Friday, October 30, 2009

Legislating to the Lowest Common Denominator (pardon my language)

Today I had to send a copy of my driver's license to buy psuedoephedrine allergy medicine by mail order. How about you create a list of people who actually committed drug crimes, and make them jump through hoops to buy pseudoephedrine. Stop hassling honest, responsible, law-abiding citizens. Stop legislating to the lowest common denominator. Put the burden of stupidity on the stupid and leave the rest of us the hell out of it.

If existing laws don't encourage law-abiding behavior, it's because you aren't enforcing them or the penalty isn't severe enough or the law doesn't belong on the books. Forcing honest people to jump through hoops in a futile attempt to force dishonest people to be honest - it isn't working, it's a flawed idea, and I'm tired of being bullied because lawmakers don't understand that the criminals don't CARE what the law is. That's why they're criminals. Do you really think that meth heads won't break into pharmacies if you cut off their supply? Has this law solved the meth problem? Then why do I have to jump through hoops to get freakin' cold medicine?

People convicted of a DUI don't have to register their purchases on a Federal database to buy alcohol. Hell, when federal drug databases DO catch abuse, nothing happens. When we get an explosion of laws and regulations, authorities can't enforce them all, and it's only honest people who suffer - honest people waste time and effort and money trying to understand and comply with all the regulations dumped on them, while the crooks continue to rob, lie, cheat, and steal.

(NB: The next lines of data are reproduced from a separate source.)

(* ===== verification/RingSched.v ===== *)
(** * The receiving loop of a Ring replica

    Models [do_recv_from_queue] of [src/protocols/ring/R_Replica.cc]: the messages of
    the predecessor and those of the clients wait in two queues, and each pass of
    the loop chooses one of the queues, by deficit round robin on the sizes of the
    messages, and handles its first message.  The receiving threads append to the
    queues between two passes, under the mutex that the passes hold as well.

    The queues are used through [FifoQueue].  The theorems: passes and arrivals, in
    any order, never fault, and each queue is served in the order of arrival with
    nothing lost or served twice; without further arrivals all waiting messages are
    served within a bounded number of passes; but since a queue's credit is never
    spent, the clients are not served as long as the predecessor's queue is not found
    empty. *)

From stdpp Require Import gmap.
From S2P Require Import Prelude Effects MesQueue.
Local Open Scope Z_scope.

Module RingSched.
Section sched.
Context {H Q M : Type} `{!FifoQueue H Q M} (size : M -> Z) (num_replicas : Z).

Definition R_Max_message_size : Z := 60000.
Definition DRR_PRIORITY_RATIO : Z := 2 * num_replicas - 1.
Definition DRR_LOWER_PRIO : Z := 4096.

(** The fields of [R_Replica] with the two static variables of the loop; the pairs
    are arrays of two elements, indexed by [selector]. *)
Record sched := mk_sched {
  mem : H;
  incoming_queue : Q;
  incoming_queue_clients : Q;
  incoming_queue_signaler : bool * bool;
  credit : Z * Z;
  selector : Z
}.

Definition quantum : Z * Z := (DRR_PRIORITY_RATIO * DRR_LOWER_PRIO, DRR_LOWER_PRIO).
Definition at_ {A} (p : A * A) (i : Z) : A := if i =? 0 then p.1 else p.2.
Definition set_at {A} (p : A * A) (i : Z) (x : A) : A * A := if i =? 0 then (x, p.2) else (p.1, x).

I would like to see a constitutional amendment that specifies that every proposed law or rule MUST include specific plans for funding AND enforcement for at least 10 years, with a requirement that all laws are evaluated for possible unintended consequences over a 10-year period, AND all laws not directly impacting the safety of citizens expire after 10 years unless it is renewed by lawmakers, and, lastly, only emergency legislation can come up for a vote before voters have had 60 days to evaluate proposed legislation and contact their legislators with input.

Why shouldn't we hold lawmakers to a high standard of legislative quality? Why shouldn't they jump through some hoops before they force us to jump through hoops?